**Task**.
Your task is to write out exactly the lines of the listing below, from the first down to the line that holds "revert seen. induction".

**Data for review**.
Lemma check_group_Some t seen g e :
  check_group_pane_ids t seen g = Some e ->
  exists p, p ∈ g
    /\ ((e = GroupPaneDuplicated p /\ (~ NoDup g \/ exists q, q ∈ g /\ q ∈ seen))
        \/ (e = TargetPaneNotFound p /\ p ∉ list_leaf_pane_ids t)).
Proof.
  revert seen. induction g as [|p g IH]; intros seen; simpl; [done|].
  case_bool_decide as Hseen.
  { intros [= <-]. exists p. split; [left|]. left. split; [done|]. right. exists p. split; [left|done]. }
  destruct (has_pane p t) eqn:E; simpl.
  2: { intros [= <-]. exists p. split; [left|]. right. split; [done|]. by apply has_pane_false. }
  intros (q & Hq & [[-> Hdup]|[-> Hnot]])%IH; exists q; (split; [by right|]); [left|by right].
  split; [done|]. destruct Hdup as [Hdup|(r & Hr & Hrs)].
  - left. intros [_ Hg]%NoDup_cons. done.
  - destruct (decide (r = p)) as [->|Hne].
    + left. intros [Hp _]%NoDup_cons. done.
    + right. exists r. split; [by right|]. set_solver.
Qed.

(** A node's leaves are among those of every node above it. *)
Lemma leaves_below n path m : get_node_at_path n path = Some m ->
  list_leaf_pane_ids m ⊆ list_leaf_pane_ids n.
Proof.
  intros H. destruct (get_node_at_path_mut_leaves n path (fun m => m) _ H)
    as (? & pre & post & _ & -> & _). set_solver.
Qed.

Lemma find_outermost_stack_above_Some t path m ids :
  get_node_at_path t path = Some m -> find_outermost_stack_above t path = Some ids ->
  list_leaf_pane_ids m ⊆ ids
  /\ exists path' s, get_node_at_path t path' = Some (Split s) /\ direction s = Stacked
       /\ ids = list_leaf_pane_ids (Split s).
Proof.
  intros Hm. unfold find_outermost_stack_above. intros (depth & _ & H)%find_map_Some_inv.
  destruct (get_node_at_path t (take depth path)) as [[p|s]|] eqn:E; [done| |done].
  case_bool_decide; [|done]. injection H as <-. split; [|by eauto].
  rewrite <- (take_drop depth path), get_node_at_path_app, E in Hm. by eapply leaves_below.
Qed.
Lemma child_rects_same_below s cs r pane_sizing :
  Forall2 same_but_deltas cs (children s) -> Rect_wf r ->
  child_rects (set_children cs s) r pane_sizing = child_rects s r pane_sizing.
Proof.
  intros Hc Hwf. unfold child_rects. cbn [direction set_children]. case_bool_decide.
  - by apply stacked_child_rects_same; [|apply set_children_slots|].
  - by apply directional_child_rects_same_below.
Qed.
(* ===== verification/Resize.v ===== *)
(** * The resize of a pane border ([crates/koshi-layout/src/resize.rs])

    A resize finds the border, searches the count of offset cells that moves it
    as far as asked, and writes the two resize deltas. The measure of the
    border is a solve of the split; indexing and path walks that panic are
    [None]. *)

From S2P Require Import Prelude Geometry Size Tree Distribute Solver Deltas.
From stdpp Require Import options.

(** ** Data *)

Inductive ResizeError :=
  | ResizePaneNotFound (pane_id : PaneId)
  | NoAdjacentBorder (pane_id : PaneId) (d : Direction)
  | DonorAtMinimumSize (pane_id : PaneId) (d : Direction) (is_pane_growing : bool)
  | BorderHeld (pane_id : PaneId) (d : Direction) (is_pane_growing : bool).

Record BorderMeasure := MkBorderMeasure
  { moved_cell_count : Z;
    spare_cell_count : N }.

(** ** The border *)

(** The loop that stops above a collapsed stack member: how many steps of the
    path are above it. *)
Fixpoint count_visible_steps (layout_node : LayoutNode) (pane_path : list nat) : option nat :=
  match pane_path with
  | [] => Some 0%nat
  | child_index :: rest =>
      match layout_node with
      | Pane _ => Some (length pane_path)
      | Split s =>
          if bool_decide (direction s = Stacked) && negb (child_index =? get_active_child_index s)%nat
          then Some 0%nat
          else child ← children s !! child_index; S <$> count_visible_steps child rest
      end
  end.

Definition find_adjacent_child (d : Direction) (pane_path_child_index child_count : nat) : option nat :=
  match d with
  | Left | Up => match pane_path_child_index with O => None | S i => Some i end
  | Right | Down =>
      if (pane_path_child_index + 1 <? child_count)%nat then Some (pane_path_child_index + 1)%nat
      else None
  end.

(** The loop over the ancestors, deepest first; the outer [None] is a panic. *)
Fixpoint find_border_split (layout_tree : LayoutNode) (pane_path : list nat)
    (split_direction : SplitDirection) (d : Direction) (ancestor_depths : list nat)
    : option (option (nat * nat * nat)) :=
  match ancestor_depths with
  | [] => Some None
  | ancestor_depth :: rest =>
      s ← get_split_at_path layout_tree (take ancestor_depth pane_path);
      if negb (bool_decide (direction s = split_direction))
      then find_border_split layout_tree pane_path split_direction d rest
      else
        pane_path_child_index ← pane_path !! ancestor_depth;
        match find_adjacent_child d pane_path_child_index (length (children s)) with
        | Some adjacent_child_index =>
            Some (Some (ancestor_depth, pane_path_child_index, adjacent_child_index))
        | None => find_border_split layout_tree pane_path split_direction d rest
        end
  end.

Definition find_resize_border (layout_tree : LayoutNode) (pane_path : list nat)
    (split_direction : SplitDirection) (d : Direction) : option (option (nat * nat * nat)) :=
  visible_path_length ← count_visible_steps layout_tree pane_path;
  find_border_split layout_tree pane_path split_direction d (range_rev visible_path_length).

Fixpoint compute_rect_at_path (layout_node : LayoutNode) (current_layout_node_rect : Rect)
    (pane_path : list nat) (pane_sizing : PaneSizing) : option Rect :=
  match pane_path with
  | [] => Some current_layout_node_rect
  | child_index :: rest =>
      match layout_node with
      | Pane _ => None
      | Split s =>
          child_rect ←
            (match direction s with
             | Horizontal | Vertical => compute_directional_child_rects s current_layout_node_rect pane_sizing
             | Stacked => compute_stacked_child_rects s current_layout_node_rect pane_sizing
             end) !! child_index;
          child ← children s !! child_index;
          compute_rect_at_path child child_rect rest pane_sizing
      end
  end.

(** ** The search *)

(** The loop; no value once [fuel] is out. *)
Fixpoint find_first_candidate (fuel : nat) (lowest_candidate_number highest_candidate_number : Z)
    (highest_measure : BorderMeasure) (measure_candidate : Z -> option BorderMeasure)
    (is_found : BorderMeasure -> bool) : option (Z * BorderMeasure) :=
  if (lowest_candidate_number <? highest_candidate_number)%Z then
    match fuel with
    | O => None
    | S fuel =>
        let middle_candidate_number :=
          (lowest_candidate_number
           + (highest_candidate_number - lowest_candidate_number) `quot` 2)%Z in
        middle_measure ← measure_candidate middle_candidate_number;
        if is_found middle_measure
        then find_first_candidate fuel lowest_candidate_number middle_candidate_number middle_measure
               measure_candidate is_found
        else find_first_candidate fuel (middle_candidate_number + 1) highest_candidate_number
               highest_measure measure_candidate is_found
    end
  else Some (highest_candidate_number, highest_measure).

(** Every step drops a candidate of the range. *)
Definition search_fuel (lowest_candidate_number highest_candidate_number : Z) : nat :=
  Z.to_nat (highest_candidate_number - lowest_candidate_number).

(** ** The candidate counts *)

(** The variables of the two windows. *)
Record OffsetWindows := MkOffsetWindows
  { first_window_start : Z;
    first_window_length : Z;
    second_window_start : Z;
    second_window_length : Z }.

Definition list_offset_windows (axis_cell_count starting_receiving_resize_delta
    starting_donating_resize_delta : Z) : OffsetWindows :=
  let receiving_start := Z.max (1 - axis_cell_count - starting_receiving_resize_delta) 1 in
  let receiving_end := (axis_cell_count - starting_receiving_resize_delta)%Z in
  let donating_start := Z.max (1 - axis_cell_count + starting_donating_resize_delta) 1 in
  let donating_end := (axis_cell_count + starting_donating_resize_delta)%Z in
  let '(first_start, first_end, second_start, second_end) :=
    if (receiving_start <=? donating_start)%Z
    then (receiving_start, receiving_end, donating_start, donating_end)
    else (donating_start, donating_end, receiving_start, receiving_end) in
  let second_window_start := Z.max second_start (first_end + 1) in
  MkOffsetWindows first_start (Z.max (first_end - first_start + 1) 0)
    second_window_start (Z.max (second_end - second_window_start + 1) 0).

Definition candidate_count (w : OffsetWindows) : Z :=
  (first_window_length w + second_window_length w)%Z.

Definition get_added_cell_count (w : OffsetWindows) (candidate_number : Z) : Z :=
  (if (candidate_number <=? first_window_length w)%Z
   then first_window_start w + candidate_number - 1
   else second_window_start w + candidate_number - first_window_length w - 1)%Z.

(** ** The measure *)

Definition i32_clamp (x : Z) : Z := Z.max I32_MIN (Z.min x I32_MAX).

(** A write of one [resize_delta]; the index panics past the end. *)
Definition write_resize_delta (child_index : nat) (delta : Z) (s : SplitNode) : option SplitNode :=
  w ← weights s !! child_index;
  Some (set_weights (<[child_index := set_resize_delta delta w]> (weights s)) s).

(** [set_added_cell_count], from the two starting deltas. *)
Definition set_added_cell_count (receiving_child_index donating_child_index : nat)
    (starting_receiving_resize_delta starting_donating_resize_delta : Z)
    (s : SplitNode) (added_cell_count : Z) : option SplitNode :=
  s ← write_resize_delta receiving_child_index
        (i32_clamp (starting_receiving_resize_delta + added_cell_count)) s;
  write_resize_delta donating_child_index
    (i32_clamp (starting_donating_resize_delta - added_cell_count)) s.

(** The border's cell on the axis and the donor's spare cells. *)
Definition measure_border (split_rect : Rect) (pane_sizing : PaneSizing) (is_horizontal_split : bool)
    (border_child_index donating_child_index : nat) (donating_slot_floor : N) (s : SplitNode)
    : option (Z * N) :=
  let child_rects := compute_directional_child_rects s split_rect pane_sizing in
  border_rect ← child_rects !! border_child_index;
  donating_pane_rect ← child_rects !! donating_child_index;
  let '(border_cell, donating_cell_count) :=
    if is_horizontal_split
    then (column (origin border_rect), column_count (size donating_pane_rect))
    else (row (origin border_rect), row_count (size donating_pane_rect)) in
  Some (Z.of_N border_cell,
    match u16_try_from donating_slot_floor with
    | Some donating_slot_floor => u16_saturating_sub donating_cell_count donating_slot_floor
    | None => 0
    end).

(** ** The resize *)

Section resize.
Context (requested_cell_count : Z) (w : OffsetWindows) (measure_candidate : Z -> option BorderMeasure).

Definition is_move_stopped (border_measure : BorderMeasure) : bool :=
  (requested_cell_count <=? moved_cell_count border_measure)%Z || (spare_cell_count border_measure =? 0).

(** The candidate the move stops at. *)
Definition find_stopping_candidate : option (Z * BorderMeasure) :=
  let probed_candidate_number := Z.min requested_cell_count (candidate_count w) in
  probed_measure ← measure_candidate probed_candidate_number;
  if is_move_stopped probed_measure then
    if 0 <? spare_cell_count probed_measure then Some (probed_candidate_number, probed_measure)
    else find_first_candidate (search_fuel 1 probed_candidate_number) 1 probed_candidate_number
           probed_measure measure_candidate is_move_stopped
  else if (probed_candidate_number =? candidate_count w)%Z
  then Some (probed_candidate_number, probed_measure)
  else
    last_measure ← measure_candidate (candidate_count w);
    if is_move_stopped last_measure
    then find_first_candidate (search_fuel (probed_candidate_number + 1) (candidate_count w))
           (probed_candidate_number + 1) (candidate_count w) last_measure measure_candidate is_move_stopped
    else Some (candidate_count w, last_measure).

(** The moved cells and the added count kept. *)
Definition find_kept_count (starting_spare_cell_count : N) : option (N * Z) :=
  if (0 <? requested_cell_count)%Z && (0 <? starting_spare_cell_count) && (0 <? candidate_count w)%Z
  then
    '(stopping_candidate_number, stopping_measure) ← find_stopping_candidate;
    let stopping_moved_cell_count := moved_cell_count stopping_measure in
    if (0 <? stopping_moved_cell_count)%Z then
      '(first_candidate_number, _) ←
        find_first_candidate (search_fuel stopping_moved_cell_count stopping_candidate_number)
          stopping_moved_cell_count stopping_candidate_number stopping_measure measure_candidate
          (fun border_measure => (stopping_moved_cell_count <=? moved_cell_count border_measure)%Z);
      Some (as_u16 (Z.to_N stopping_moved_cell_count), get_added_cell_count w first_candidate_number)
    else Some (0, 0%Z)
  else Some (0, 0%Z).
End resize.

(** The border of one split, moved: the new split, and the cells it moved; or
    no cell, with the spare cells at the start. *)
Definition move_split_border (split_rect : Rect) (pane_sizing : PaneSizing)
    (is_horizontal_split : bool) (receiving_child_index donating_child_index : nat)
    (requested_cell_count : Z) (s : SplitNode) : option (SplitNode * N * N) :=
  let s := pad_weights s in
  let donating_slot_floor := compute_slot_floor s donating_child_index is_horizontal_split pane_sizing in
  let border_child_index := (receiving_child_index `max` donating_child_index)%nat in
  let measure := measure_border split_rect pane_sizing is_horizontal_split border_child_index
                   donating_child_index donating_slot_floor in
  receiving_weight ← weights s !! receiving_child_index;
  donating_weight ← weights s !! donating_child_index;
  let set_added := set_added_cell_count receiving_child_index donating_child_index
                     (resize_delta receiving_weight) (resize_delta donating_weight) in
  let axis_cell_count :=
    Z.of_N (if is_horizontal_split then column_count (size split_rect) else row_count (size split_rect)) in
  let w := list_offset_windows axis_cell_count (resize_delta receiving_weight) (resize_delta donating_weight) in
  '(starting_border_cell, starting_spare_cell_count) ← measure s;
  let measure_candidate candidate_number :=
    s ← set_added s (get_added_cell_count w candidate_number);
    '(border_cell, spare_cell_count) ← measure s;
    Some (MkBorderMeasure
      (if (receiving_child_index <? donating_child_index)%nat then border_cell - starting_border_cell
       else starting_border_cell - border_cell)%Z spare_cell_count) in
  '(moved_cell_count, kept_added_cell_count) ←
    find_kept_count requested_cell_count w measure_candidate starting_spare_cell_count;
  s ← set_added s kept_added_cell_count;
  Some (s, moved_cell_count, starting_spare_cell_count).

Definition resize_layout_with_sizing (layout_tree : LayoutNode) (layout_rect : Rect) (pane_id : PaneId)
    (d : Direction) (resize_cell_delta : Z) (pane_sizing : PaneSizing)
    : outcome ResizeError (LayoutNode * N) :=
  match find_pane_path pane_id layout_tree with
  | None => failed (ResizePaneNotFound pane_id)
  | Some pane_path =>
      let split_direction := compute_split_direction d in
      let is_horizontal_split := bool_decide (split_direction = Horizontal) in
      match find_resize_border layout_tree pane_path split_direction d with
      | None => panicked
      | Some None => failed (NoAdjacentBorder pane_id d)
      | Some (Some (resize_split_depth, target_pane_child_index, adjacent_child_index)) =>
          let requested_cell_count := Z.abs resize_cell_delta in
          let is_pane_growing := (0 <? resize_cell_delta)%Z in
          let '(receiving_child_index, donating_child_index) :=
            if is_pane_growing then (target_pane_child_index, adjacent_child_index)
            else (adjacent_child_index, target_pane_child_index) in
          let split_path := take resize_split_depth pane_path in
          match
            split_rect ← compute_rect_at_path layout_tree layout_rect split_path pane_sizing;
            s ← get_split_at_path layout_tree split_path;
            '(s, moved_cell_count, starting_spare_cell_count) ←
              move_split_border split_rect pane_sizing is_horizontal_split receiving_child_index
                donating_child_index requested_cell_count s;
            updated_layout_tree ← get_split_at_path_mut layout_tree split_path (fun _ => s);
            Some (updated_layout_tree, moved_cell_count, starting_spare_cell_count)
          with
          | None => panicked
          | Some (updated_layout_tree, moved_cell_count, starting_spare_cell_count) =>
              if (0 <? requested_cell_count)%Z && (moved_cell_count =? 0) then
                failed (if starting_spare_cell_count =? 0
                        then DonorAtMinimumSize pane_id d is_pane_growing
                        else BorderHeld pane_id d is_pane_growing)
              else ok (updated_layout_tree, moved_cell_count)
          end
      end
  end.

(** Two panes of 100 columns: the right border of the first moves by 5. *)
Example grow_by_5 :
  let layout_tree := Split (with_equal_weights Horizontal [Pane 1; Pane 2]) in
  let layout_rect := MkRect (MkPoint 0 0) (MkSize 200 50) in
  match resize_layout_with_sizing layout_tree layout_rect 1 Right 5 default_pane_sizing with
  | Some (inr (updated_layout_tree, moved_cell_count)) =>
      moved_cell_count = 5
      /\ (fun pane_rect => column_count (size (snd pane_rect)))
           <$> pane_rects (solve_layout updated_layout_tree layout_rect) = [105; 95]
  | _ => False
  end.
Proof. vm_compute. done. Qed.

**Your response**.
Lemma check_group_Some t seen g e :
  check_group_pane_ids t seen g = Some e ->
  exists p, p ∈ g
    /\ ((e = GroupPaneDuplicated p /\ (~ NoDup g \/ exists q, q ∈ g /\ q ∈ seen))
        \/ (e = TargetPaneNotFound p /\ p ∉ list_leaf_pane_ids t)).
Proof.
  revert seen. induction g as [|p g IH]; intros seen; simpl; [done|].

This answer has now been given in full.